__What needs to be done__: Read the records below. Copy each line where the string "well" occurs.

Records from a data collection
● ● ●

Lemma is_Some_insert_inv (m : gmap conn_id sipe_http_connection)
    (conn x : conn_id) (c : sipe_http_connection) :
  is_Some (m !! conn) → is_Some (<[conn := c]> m !! x) → is_Some (m !! x).
Proof.
  intros Hc Hx. destruct (decide (conn = x)) as [->|Hne]; [done|].
  by rewrite lookup_insert_ne in Hx.
Qed.

(** [sipe_http_transport_new] on a well-formed pool: it returns a
    connection that is in the table under the key of the destination and
    has a socket, and the pool stays well-formed. *)
Lemma transport_new_spec (s : sipe_core_private) (host_in : string) (p : N)
    (now : Z) :
  pool_ok s →
  let key := make_host_port (g_ascii_strdown host_in) p in
  ∃ s' conn h' c' t',
    sipe_http_transport_new s host_in p now = Some (s', conn) ∧
    http s' = Some h' ∧
    connections h' = <[key := conn]> (connections (the_http s)) ∧
    heap s' !! conn = Some c' ∧ connection c' = Some t' ∧
    pool_ok s'.
Proof.
  intros [Hfresh Hok] key. unfold sipe_http_transport_new. cbv zeta. fold key.
  set (s0 := sipe_http_init s).
  assert (Hs0 : ∃ h, http s0 = Some h ∧ h = the_http s ∧ heap s0 = heap s ∧
                     next_conn s0 = next_conn s ∧
                     map_Forall (λ _ conn, is_Some (heap s !! conn)) (connections h) ∧
                     NoDup (snd <$> map_to_list (connections h)) ∧
                     Forall (λ conn, is_Some (heap s !! conn)) (timeouts h) ∧
                     NoDup (timeouts h)).
  { unfold s0, sipe_http_init, the_http. destruct (http s) as [h|] eqn:Hh.
    - exists h. rewrite Hh. by destruct Hok as (? & ? & ? & ?).
    - eexists. split; [done|]. split_and!; try done.
      + cbn. rewrite map_to_list_empty. constructor.
      + constructor. }
  destruct Hs0 as (h & Hh0 & Hth & Hheap0 & Hnc0 & Hmap & Hnd & Hq & Hndq).
  rewrite <- Hth. clearbody s0. clear Hok.
  unfold transport_lookup. rewrite Hh0. cbn [mbind option_bind].
  destruct (connections h !! key) as [conn|] eqn:Hkey.
  - assert (Hins : connections h = <[key:=conn]> (connections h))
      by (symmetry; by apply insert_id).
    destruct (Hmap _ _ Hkey) as [c Hc]. rewrite Hheap0, Hc.
    cbn [mbind option_bind].
    destruct (connection c) as [t|] eqn:Ht.
    + cbn [mbind option_bind]. unfold transport_establish.
      rewrite Hheap0, Hc. cbn [mbind option_bind]. rewrite Ht.
      cbn [mbind option_bind]. exists s0, conn, h, c, t.
      split_and!; try done; [by rewrite Hheap0|].
      split; [by rewrite Hheap0, Hnc0|]. rewrite Hh0, Hheap0. done.
    + cbn [mbind option_bind].
      set (h1 := set_timeouts h (g_queue_remove (timeouts h) conn)).
      set (s1 := set_http s0 (Some h1)).
      assert (Hq1 : Forall (λ x, is_Some (heap s1 !! x)) (timeouts h1)).
      { apply Forall_forall. intros x Hx%g_queue_remove_subseteq.
        rewrite Forall_forall in Hq. cbn. rewrite Hheap0. auto. }
      destruct (transport_establish_spec s1 h1 conn c
                  (g_ascii_strdown host_in) p now eq_refl)
        as (s' & q & nt & tl & -> & Hheap' & Hh' & Hp & _ & _ & _ & Hnc');
        [by cbn; rewrite Hheap0|done|exact Hq1|].
      cbn [mbind option_bind]. eexists s', conn, _, _, _.
      split_and!;
        [done|exact Hh'|exact Hins
        |by rewrite Hheap'; apply lookup_insert_eq|reflexivity|].
      split.
      * intros x Hx. rewrite Hheap' in Hx. cbn in Hx. rewrite Hheap0 in Hx.
        apply is_Some_insert_inv in Hx; [|by eauto].
        rewrite Hnc'. cbn. rewrite Hnc0. auto.
      * rewrite Hh', Hheap'. cbn. rewrite Hheap0. split_and!.
        -- intros k x Hk. apply is_Some_insert_mono. by eapply Hmap.
        -- done.
        -- apply Forall_forall. intros x Hx. rewrite Hp in Hx.
           apply is_Some_insert_mono.
           apply elem_of_cons in Hx as [->|Hx]; [by eauto|].
           apply g_queue_remove_subseteq in Hx.
           rewrite Forall_forall in Hq. auto.
        -- rewrite Hp. cbn.
           destruct (g_queue_remove_NoDup (timeouts h) conn Hndq).
           by apply NoDup_cons.
  - cbn [mbind option_bind].
    set (conn := next_conn s0).
    set (c0 := HttpConnection (g_ascii_strdown host_in) p false None key 0).
    set (h1 := set_connections h (<[key:=conn]> (connections h))).
    set (s1 := CorePrivate (Some h1) (<[conn:=c0]> (heap s0)) (S conn)
                 (next_handle s0) (timer s0) (trace s0)).
    assert (Hnew : heap s !! conn = None).
    { destruct (heap s !! conn) eqn:E; [|done].
      assert (conn < next_conn s)%nat by (apply Hfresh; eauto).
      unfold conn in *. lia. }
    destruct (transport_establish_spec s1 h1 conn c0
                (g_ascii_strdown host_in) p now eq_refl)
      as (s' & q & nt & tl & -> & Hheap' & Hh' & Hp & _ & _ & _ & Hnc');
      [apply lookup_insert_eq|done| |].
    { cbn. eapply Forall_impl; [exact Hq|]. intros x Hx. cbv beta.
      rewrite Hheap0. by apply is_Some_insert_mono. }
    cbn [mbind option_bind]. eexists s', conn, _, _, _.
    split_and!;
      [done|exact Hh'|done
      |by rewrite Hheap'; apply lookup_insert_eq|reflexivity|].
    split.
    + intros x Hx. rewrite Hheap' in Hx. cbn in Hx. rewrite Hheap0 in Hx.
      rewrite Hnc'. cbn.
      destruct (decide (x = conn)) as [->|Hne]; [lia|].
      rewrite !lookup_insert_ne in Hx by done.
      apply Hfresh in Hx. unfold conn. lia.
    + rewrite Hh', Hheap'. cbn. rewrite Hheap0. split_and!.
      * apply map_Forall_insert_2.
        -- rewrite lookup_insert_eq. eauto.
        -- intros k x Hk. do 2 apply is_Some_insert_mono. by eapply Hmap.
      * rewrite map_to_list_insert by done. cbn. apply NoDup_cons. split; [|done].
        intros Hin. apply list_elem_of_fmap in Hin as ([k x] & Heq & Hin).
        apply elem_of_map_to_list in Hin. destruct (Hmap _ _ Hin) as [? Hx].
        cbn in Heq. rewrite <- Heq in Hx. congruence.
      * apply Forall_forall. intros x Hx. rewrite Hp in Hx.
        apply elem_of_cons in Hx as [->|Hx].
        -- rewrite lookup_insert_eq. eauto.
        -- do 2 apply is_Some_insert_mono. rewrite Forall_forall in Hq. auto.
      * rewrite Hp. cbn. apply NoDup_cons. split; [|done].
        intros Hin. rewrite Forall_forall in Hq. destruct (Hq _ Hin) as [? Hx].
        congruence.
Qed.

● ● ●

__Finished exercise__:
(** [sipe_http_transport_new] on a well-formed pool: it returns a
    has a socket, and the pool stays well-formed. *)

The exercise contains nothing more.